Data items
######

Definition rollout_step (bw : Buffers * World) (step : nat) : Buffers * World :=
  let b := bw.1 in
  let w := bw.2 in
  let d := step_data b w step in
  let episode_rewards1 := tadd (episode_rewards b) (sd_reward d) in
  let mk := np_masks (sd_done d) in
  let state_tensor_list := mask_state mk <$> sd_state d in
  let final_rewards1 := tadd (tmul (final_rewards b) mk)
                             (tmul ((fun x => 1 - x)%R <$> mk) episode_rewards1) in
  ({| observations := store_obs (S step) state_tensor_list (observations b);
      rewards := <[step := sd_reward d]> (rewards b);
      value_predictions := <[step := sd_value d]> (value_predictions b);
      old_log_probs := <[step := sd_log_probs d]> (old_log_probs b);
      returns := returns b;
      actions := <[step := sd_actions d]> (actions b);
      masks := <[step := mk]> (masks b);
      episode_rewards := tmul episode_rewards1 mk;
      final_rewards := final_rewards1;
      steps := S (steps b) |},
   {| w_env := sd_env d;
      w_net := w_net w;
      w_rng := sd_rng d;
      w_trace := w_trace w ++ [EvForward (sd_inputs d); EvEnvStep (sd_actions d)] |}).

(** [for step in range(self.t_max)] *)
Definition rollout (a : Agent) (bw : Buffers * World) : Buffers * World :=
  foldl rollout_step bw (seq 0 (t_max a)).


(** *** Returns, lines 135-142 *)

Definition set_value_predictions (vp : list Row) (b : Buffers) : Buffers :=
  {| observations := observations b; rewards := rewards b;
     value_predictions := vp; old_log_probs := old_log_probs b;
     returns := returns b; actions := actions b; masks := masks b;
     episode_rewards := episode_rewards b; final_rewards := final_rewards b;
     steps := steps b |}.

Definition set_returns (r : list Row) (b : Buffers) : Buffers :=
  {| observations := observations b; rewards := rewards b;
     value_predictions := value_predictions b; old_log_probs := old_log_probs b;
     returns := r; actions := actions b; masks := masks b;
     episode_rewards := episode_rewards b; final_rewards := final_rewards b;
     steps := steps b |}.

Definition set_observations (o : list (list ObsSlot)) (b : Buffers) : Buffers :=
  {| observations := o; rewards := rewards b;
     value_predictions := value_predictions b; old_log_probs := old_log_probs b;
     returns := returns b; actions := actions b; masks := masks b;
     episode_rewards := episode_rewards b; final_rewards := final_rewards b;
     steps := steps b |}.

(** The variable [gae]: the python integer 0 before the first pass of the
    loop, a tensor of shape (n_worker, 1) after it. *)
Inductive Gae :=
| GaeZero
| GaeTensor (g : Row).

(** [x * gae] for a tensor [x] *)
Definition mul_gae (x : Row) (g : Gae) : Row :=
  match g with
  | GaeZero => (fun v => v * 0)%R <$> x
  | GaeTensor g => tmul x g
  end.

(** One pass of the loop of lines 138-142; [st] is [(gae, returns)]. *)
Definition gae_step (a : Agent) (b : Buffers) (st : Gae * list Row) (step : nat)
    : Gae * list Row :=
  let delta :=
    tsub (tadd (rewards b !!! step)
               (tmul (scale (gamma a) (value_predictions b !!! (step + 1)))
                     (masks b !!! step)))
         (value_predictions b !!! step) in
  let gae :=
    tadd delta (mul_gae (scale (gamma a * gae_lambda a) (masks b !!! step)) st.1) in
  (GaeTensor gae, <[step := tadd gae (value_predictions b !!! step)]> st.2).

Definition calc_returns (a : Agent) (bw : Buffers * World) : Buffers * World :=
  let b := bw.1 in
  let w := bw.2 in
  let inputs := (fun obs : list ObsSlot => obs !!! py_last obs) <$> observations b in
  let b1 :=
    set_value_predictions
      (<[py_last (value_predictions b) := net_forward_value (w_net w) inputs]>
         (value_predictions b)) b in
  let r := foldl (gae_step a b1) (GaeZero, returns b1) (reverse (seq 0 (t_max a))) in
  (set_returns r.2 b1, emit (EvForwardValue inputs) w).

(** *** Advantages, lines 144-145 *)

(** [returns[:-1] - value_predictions[:-1]] *)
Definition raw_advantages (b : Buffers) : list Row :=
  zip_with tsub (py_init (returns b)) (py_init (value_predictions b)).

(** [(advantages - advantages.mean()) / advantages.std()].  [None] is the
    tensor whose entries are all NaN: the mean or the standard deviation is
    itself 0/0, or the standard deviation is 0 (every entry then equals the
    mean, lemma [std_zero_all_mean], and each quotient is 0/0). *)
Definition normalize (adv : list Row) : option (list Row) :=
  match mean (view_flat adv), std (view_flat adv) with
  | Some m, Some s =>
      if decide (s = 0%R) then None
      else Some ((fun row : Row => (fun x => (x - m) / s)%R <$> row) <$> adv)
  | _, _ => None
  end.

(** *** The samplers of torch.utils.data.sampler *)

(** [SubsetRandomSampler(indices)]: yields [indices[i]] for [i] in
    [torch.randperm(len(indices))]. *)
Definition subset_random_sampler (rng : Rng) (indices : list nat) : list nat * Rng :=
  let pr := randperm rng (length indices) in
  ((fun i => indices !!! i) <$> pr.1, pr.2).

(** [BatchSampler(sampler, batch_size, drop_last)]: append to [batch], yield
    it when its length reaches [batch_size]; at the end yield what is left
    when it is non-empty and [drop_last] is unset. *)
Fixpoint batch_sampler (bsize : nat) (drop_last : bool) (batch : list nat)
    (sampler : list nat) : list (list nat) :=
  match sampler with
  | [] => if (0 <? length batch)%nat && negb drop_last then [batch] else []
  | idx :: rest =>
      let batch1 := batch ++ [idx] in
      if (length batch1 =? bsize)%nat
      then batch1 :: batch_sampler bsize drop_last [] rest
      else batch_sampler bsize drop_last batch1 rest
  end.

(** *** One minibatch, lines 151-174 *)

Definition set_rng (r : Rng) (w : World) : World :=
  {| w_env := w_env w; w_net := w_net w; w_rng := r; w_trace := w_trace w |}.

Definition set_net (n : Net) (w : World) : World :=
  {| w_env := w_env w; w_net := n; w_rng := w_rng w; w_trace := w_trace w |}.

Definition states_batch (b : Buffers) (indices : list nat) : list ObsSlot :=
  (fun obs : list ObsSlot => gather (view_flat (py_init obs)) indices)
    <$> observations b.

(** [-torch.min(surr1, surr2).mean()] *)
Definition surrogate_loss (eps : R) (ratio advantage_target : Row) : option R :=
  let surr1 := tmul ratio advantage_target in
  let surr2 := tmul (clamp (1 - eps) (1 + eps) <$> ratio) advantage_target in
  Ropp <$> mean (zip_with Rmin surr1 surr2).

Definition minibatch_losses (a : Agent) (b : Buffers) (advantages : option (list Row))
    (indices : list nat) (net : Net) : Losses :=
  let actions_batch := gather (view_flat (actions b)) indices in
  let return_batch := gather (view_flat (py_init (returns b))) indices in
  let old_log_probs_batch := gather (view_flat (old_log_probs b)) indices in
  let pv := net_forward net (states_batch b indices) in
  let action_log_probabilities := get_log_probs pv.1 actions_batch in
  let ratio := exp <$> tsub action_log_probabilities old_log_probs_batch in
  {| action_loss :=
       adv ← advantages;
       surrogate_loss (epsilon a) ratio (gather (view_flat adv) indices);
     value_loss := mean ((fun x => x * x)%R <$> tsub return_batch pv.2);
     dist_entropy := calc_entropy pv.1 |}.

Definition minibatch_update (a : Agent) (b : Buffers) (advantages : option (list Row))
    (w : World) (indices : list nat) : World :=
  let l := minibatch_losses a b advantages indices (w_net w) in
  {| w_env := w_env w;
     w_net := net_update (w_net w) l;
     w_rng := w_rng w;
     w_trace := w_trace w ++ [EvForward (states_batch b indices); EvUpdate l] |}.

(** *** The epochs, lines 146-150 *)

Definition epoch_batches (a : Agent) (rng : Rng) : list (list nat) * Rng :=
  let s := subset_random_sampler rng (seq 0 (n_worker a * t_max a)) in
  (batch_sampler (batch_size a * n_worker a) false [] s.1, s.2).

Definition ppo_epoch_run (a : Agent) (b : Buffers) (advantages : option (list Row))
    (w : World) : World :=
  let br := epoch_batches a (w_rng w) in
  foldl (minibatch_update a b advantages) (set_rng br.2 w) br.1.

Definition ppo_update (a : Agent) (b : Buffers) (advantages : option (list Row))
    (w : World) : World :=
  Nat.iter (ppo_epoch a) (ppo_epoch_run a b advantages) w.

(** *** Saving the latest state, lines 176-178 *)

Definition save_latest_state (b : Buffers) : Buffers :=
  set_observations
    ((fun obs : list ObsSlot => <[0 := obs !!! py_last obs]> obs) <$> observations b) b.

(** *** Evaluation, scheduling and dumps, lines 196-218 *)

(** The arguments of [train] the loop depends on.  [log_interval] is only
    read by the logging, which is left out; it is kept because python
    raises on [i % log_interval] when it is zero. *)
Record TrainArgs := {
  max_updates : nat;
  log_interval : nat;
  eval_interval : nat;
  score_name : option string;
  high_is_better : bool;
  dump_interval : nat
}.

(** [best_score] is [None] while it still holds its initial value, minus
    infinity when high is better and plus infinity otherwise. *)
Record LoopState := {
  ls_buffers : Buffers;
  ls_world : World;
  ls_best_score : option R;
  ls_evaluator : option Evaluator;
  ls_scheduler : option Scheduler
}.

Definition improvement (high : bool) (score : R) (best : option R) : bool :=
  match best with
  | None => true
  | Some bst => if high then bool_decide (bst <= score)%R else bool_decide (score <= bst)%R
  end.

(** Lines 208-214. *)
Definition record_best (args : TrainArgs) (score : R) (st : LoopState) : LoopState :=
  if improvement (high_is_better args) score (ls_best_score st)
  then {| ls_buffers := ls_buffers st;
          ls_world := emit (EvStoreModel BestModel) (ls_world st);
          ls_best_score := Some score;
          ls_evaluator := ls_evaluator st;
          ls_scheduler := ls_scheduler st |}
  else st.

(** Lines 196-214; the boolean is set when the loop breaks. *)
Definition evaluation (args : TrainArgs) (i : nat) (st : LoopState) : LoopState * bool :=
  match ls_evaluator st with
  | None => (st, false)
  | Some ev =>
      if decide (i mod eval_interval args = 0) then
        let w := ls_world st in
        let r := evaluate ev (w_net w) (w_rng w) (i / eval_interval args) in
        let w1 :=
          {| w_env := w_env w; w_net := w_net w; w_rng := r.2;
             w_trace := w_trace w ++
               [EvEvalMode; EvEvaluate (i / eval_interval args); EvTrainMode] |} in
        let st1 :=
          {| ls_buffers := ls_buffers st; ls_world := w1;
             ls_best_score := ls_best_score st;
             ls_evaluator := Some r.1.2; ls_scheduler := ls_scheduler st |} in
        match score_name args with
        | None => (st1, false)
        | Some name =>
            let score := stats_get r.1.1 name in
            match ls_scheduler st with
            | None => (record_best args score st1, false)
            | Some sch =>
                let sr := scheduler_step sch score (w_net w1) in
                let st2 :=
                  {| ls_buffers := ls_buffers st;
                     ls_world := emit (EvSchedulerStep score) (set_net sr.2 w1);
                     ls_best_score := ls_best_score st;
                     ls_evaluator := Some r.1.2; ls_scheduler := Some sr.1 |} in
                if decide (net_lr sr.2 = 0%R) then (st2, true)
                else (record_best args score st2, false)
            end
        end
      else (st, false)
  end.

(** Lines 216-218. *)
Definition dump (args : TrainArgs) (i : nat) (st : LoopState) : LoopState :=
  if decide (i mod dump_interval args = 0)
  then {| ls_buffers := ls_buffers st;
          ls_world := emit (EvStoreModel (ModelUpdate i)) (ls_world st);
          ls_best_score := ls_best_score st;
          ls_evaluator := ls_evaluator st;
          ls_scheduler := ls_scheduler st |}
  else st.

(** *** The loop, lines 78-218 *)

(** The body of [for i in range(1, max_updates+1)] up to the evaluation. *)
Definition update_phase (a : Agent) (st : LoopState) : LoopState :=
  let bw1 := rollout a (ls_buffers st, ls_world st) in
  let bw2 := calc_returns a bw1 in
  let advantages := normalize (raw_advantages bw2.1) in
  let w3 := ppo_update a bw2.1 advantages bw2.2 in
  {| ls_buffers := save_latest_state bw2.1;
     ls_world := w3;
     ls_best_score := ls_best_score st;
     ls_evaluator := ls_evaluator st;
     ls_scheduler := ls_scheduler st |}.

Definition train_iteration (a : Agent) (args : TrainArgs) (i : nat) (st : LoopState)
    : LoopState * bool :=
  let r := evaluation args i (update_phase a st) in
  if r.2 then r else (dump args i r.1, false).

(** The result carries the value of [i] at which the loop broke, if it did. *)
Fixpoint train_loop (a : Agent) (args : TrainArgs) (updates : list nat) (st : LoopState)
    : LoopState * option nat :=
  match updates with
  | [] => (st, None)
  | i :: rest =>
      let r := train_iteration a args i st in
      if r.2 then (r.1, Some i) else train_loop a args rest r.1
  end.

(** *** [train], lines 32-76 *)

Definition zeros (k n : nat) : list Row := replicate k (replicate n 0%R).

(** Lines 38-59.  [actions] is allocated without being initialised; every
    slot is written by the rollout before it is read, zeros stand for the
    initial content. *)

Definition init_buffers (a : Agent) (sizes : list nat) (first_observations : list ObsSlot)
    : Buffers :=
  {| observations :=
       store_obs 0 first_observations
         ((fun sz => replicate (t_max a + 1) (replicate (n_worker a) (replicate sz (ObsFin 0))))
            <$> sizes);
     rewards := zeros (t_max a) (n_worker a);
     value_predictions := zeros (t_max a + 1) (n_worker a);
     old_log_probs := zeros (t_max a + 1) (n_worker a);
     returns := zeros (t_max a + 1) (n_worker a);
     actions := replicate (t_max a) (replicate (n_worker a) 0%nat);
     masks := zeros (t_max a) (n_worker a);
     episode_rewards := replicate (n_worker a) 0%R;
     final_rewards := replicate (n_worker a) 0%R;
     steps := 0 |}.
Lemma raises_list_directory (p : string) :
  raises (gone e)
    (list_directory lib directory root req (end_headers req) log_message
       log_error p) e.
Proof.
  unfold list_directory, os_listdir.
  fs_step l. destruct l as [entries|].
  - then_step gone_send_response. then_step gone_send_header.
    then_step gone_send_header. apply raises_bind, raises_end_headers.
  - apply raises_bind, raises_send_error.
Qed.

Lemma raises_send_file_head (p : string) :
  raises (gone e)
    (send_file_head lib directory root req (end_headers req) log_message
       log_error (guess_type lib) p) e.
Proof.
  unfold send_file_head, os_open.
  destruct (endswith p "/"); [apply raises_bind, raises_send_error|].
  fs_step f.
  destruct f as [[mtime data]|]; [|apply raises_bind, raises_send_error].
  match goal with |- raises _ (if ?b then _ else _) _ => destruct b end.
  - then_step gone_send_response. apply raises_bind, raises_end_headers.
  - then_step gone_send_response. then_step gone_send_header.
    then_step gone_send_header. then_step gone_send_header.
    apply raises_bind, raises_end_headers.
Qed.

Lemma raises_send_head :
  raises (gone e)
    (send_head lib directory root req (end_headers req) log_message log_error
       (guess_type lib)) e.
Proof.
  unfold send_head, os_path_isdir, os_path_isfile.
  fs_step isdir. destruct isdir; [|apply raises_send_file_head].
  match goal with |- raises _ (if ?b then _ else _) _ => destruct b end.
  - then_step gone_send_response. then_step gone_send_header.
    then_step gone_send_header. apply raises_bind, raises_end_headers.
  - fs_step i1. destruct i1; [apply raises_send_file_head|].
    fs_step i2.
    destruct i2; [apply raises_send_file_head | apply raises_list_directory].
Qed.

End Gone.




Lemma send_head_redirect_run (lib : pylib) (directory : string) (root : FS.node)
    (req : request) (es : list (string * FS.node)) :
  let p := translate_path directory (path req) in
  resolve directory root p = Some (FS.Dir es) ->
  endswith (urlsplit_path lib (path req)) "/" = false ->
  send_head lib directory root req (end_headers req) log_message log_error
    (guess_type lib) (fresh Connected)
  = (inl None,
     {| headers_buffer := [];
        close_connection := true;
        wfile :=
          [Head ([status_line 301 "Moved Permanently";
                  header_line "Server" (version_string lib);
                  header_line "Date" (date_time_string lib None);
                  header_line "Location" (redirect_url lib (path req));
                  header_line "Content-Length" "0"]
                 ++ closing_lines req)];
        stdout := request_log req 301;
        fs_calls := [Isdir p];
        sock := Connected |}).
Proof.
  cbv zeta. intros R U. unfold send_head, os_path_isdir.
  unfold bind at 1. unfold bind at 1. unfold fs_call_made, ret, fresh. proj.
  rewrite R. cbn [FS.is_dir]. cbv iota. rewrite U. cbn [negb]. cbv iota.
  unfold bind at 1. rewrite send_response_run.
  unfold bind at 1. rewrite send_header_run by reflexivity. unfold push_header. proj.
  unfold bind at 1. rewrite send_header_run by reflexivity. unfold push_header. proj.
  unfold bind at 1. rewrite end_headers_run. proj. reflexivity.
Qed.

Lemma send_head_listing_run (lib : pylib) (directory : string) (root : FS.node)
    (req : request) (es : list (string * FS.node)) :
  let p := translate_path directory (path req) in
  let page :=
    listing_page lib (path req) (map (fun e => (fst e, FS.is_dir (snd e))) es) in
  resolve directory root p = Some (FS.Dir es) ->
  endswith (urlsplit_path lib (path req)) "/" = true ->
  no_file_at directory root (os_path_join p "index.html") ->
  no_file_at directory root (os_path_join p "index.htm") ->
  send_head lib directory root req (end_headers req) log_message log_error
    (guess_type lib) (fresh Connected)
  = (inl (Some page),
     {| headers_buffer := [];
        close_connection := true;
        wfile :=
          [Head ([status_line 200 "OK";
                  header_line "Server" (version_string lib);
                  header_line "Date" (date_time_string lib None);
                  header_line "Content-type" "text/html; charset=utf-8";
                  header_line "Content-Length" (str_nat (String.length page))]
                 ++ closing_lines req)];
        stdout := request_log req 200;
        fs_calls := [Isdir p; Isfile (os_path_join p "index.html");
                     Isfile (os_path_join p "index.htm"); Listdir p];
        sock := Connected |}).
Proof.
  cbv zeta. intros R U N1 N2. unfold send_head, os_path_isdir.
  unfold bind at 1. unfold bind at 1. unfold fs_call_made, ret, fresh. proj.
  rewrite R. cbn [FS.is_dir]. cbv iota. rewrite U. cbn [negb]. cbv iota.
  unfold os_path_isfile.
  unfold bind at 1. unfold bind at 1. unfold fs_call_made, ret. proj.
  assert (F1 : match resolve directory root
                       (os_path_join (translate_path directory (path req)) "index.html")
               with Some n => FS.is_file n | None => false end = false).
  { unfold no_file_at in N1.
    now destruct (resolve directory root
                    (os_path_join (translate_path directory (path req)) "index.html")). }
  rewrite F1. cbv iota.
  unfold bind at 1. unfold bind at 1. unfold fs_call_made, ret. proj.
  assert (F2 : match resolve directory root
                       (os_path_join (translate_path directory (path req)) "index.htm")
               with Some n => FS.is_file n | None => false end = false).
  { unfold no_file_at in N2.
    now destruct (resolve directory root
                    (os_path_join (translate_path directory (path req)) "index.htm")). }
  rewrite F2. cbv iota.
  unfold list_directory, os_listdir.
  unfold bind at 1. unfold bind at 1. unfold fs_call_made, ret. proj.
  rewrite R. cbv iota.
  unfold bind at 1. rewrite send_response_run.
  unfold bind at 1. rewrite send_header_run by reflexivity. unfold push_header. proj.
  unfold bind at 1. rewrite send_header_run by reflexivity. unfold push_header. proj.
  unfold bind at 1. rewrite end_headers_run. proj. reflexivity.
Qed.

######

The required output is the stretch of entries above from the line containing "(score <= bst)%R" through the line containing "Definition dump (args", reproduced exactly.

  | Some bst => if high then bool_decide (bst <= score)%R else bool_decide (score <= bst)%R
  end.

(** Lines 208-214. *)
Definition record_best (args : TrainArgs) (score : R) (st : LoopState) : LoopState :=
  if improvement (high_is_better args) score (ls_best_score st)
  then {| ls_buffers := ls_buffers st;
          ls_world := emit (EvStoreModel BestModel) (ls_world st);
          ls_best_score := Some score;
          ls_evaluator := ls_evaluator st;
          ls_scheduler := ls_scheduler st |}
  else st.

(** Lines 196-214; the boolean is set when the loop breaks. *)
Definition evaluation (args : TrainArgs) (i : nat) (st : LoopState) : LoopState * bool :=
  match ls_evaluator st with
  | None => (st, false)
  | Some ev =>
      if decide (i mod eval_interval args = 0) then
        let w := ls_world st in
        let r := evaluate ev (w_net w) (w_rng w) (i / eval_interval args) in
        let w1 :=
          {| w_env := w_env w; w_net := w_net w; w_rng := r.2;
             w_trace := w_trace w ++
               [EvEvalMode; EvEvaluate (i / eval_interval args); EvTrainMode] |} in
        let st1 :=
          {| ls_buffers := ls_buffers st; ls_world := w1;
             ls_best_score := ls_best_score st;
             ls_evaluator := Some r.1.2; ls_scheduler := ls_scheduler st |} in
        match score_name args with
        | None => (st1, false)
        | Some name =>
            let score := stats_get r.1.1 name in
            match ls_scheduler st with
            | None => (record_best args score st1, false)
            | Some sch =>
                let sr := scheduler_step sch score (w_net w1) in
                let st2 :=
                  {| ls_buffers := ls_buffers st;
                     ls_world := emit (EvSchedulerStep score) (set_net sr.2 w1);
                     ls_best_score := ls_best_score st;
                     ls_evaluator := Some r.1.2; ls_scheduler := Some sr.1 |} in
                if decide (net_lr sr.2 = 0%R) then (st2, true)
                else (record_best args score st2, false)
            end
        end
      else (st, false)
  end.

(** Lines 216-218. *)
Definition dump (args : TrainArgs) (i : nat) (st : LoopState) : LoopState :=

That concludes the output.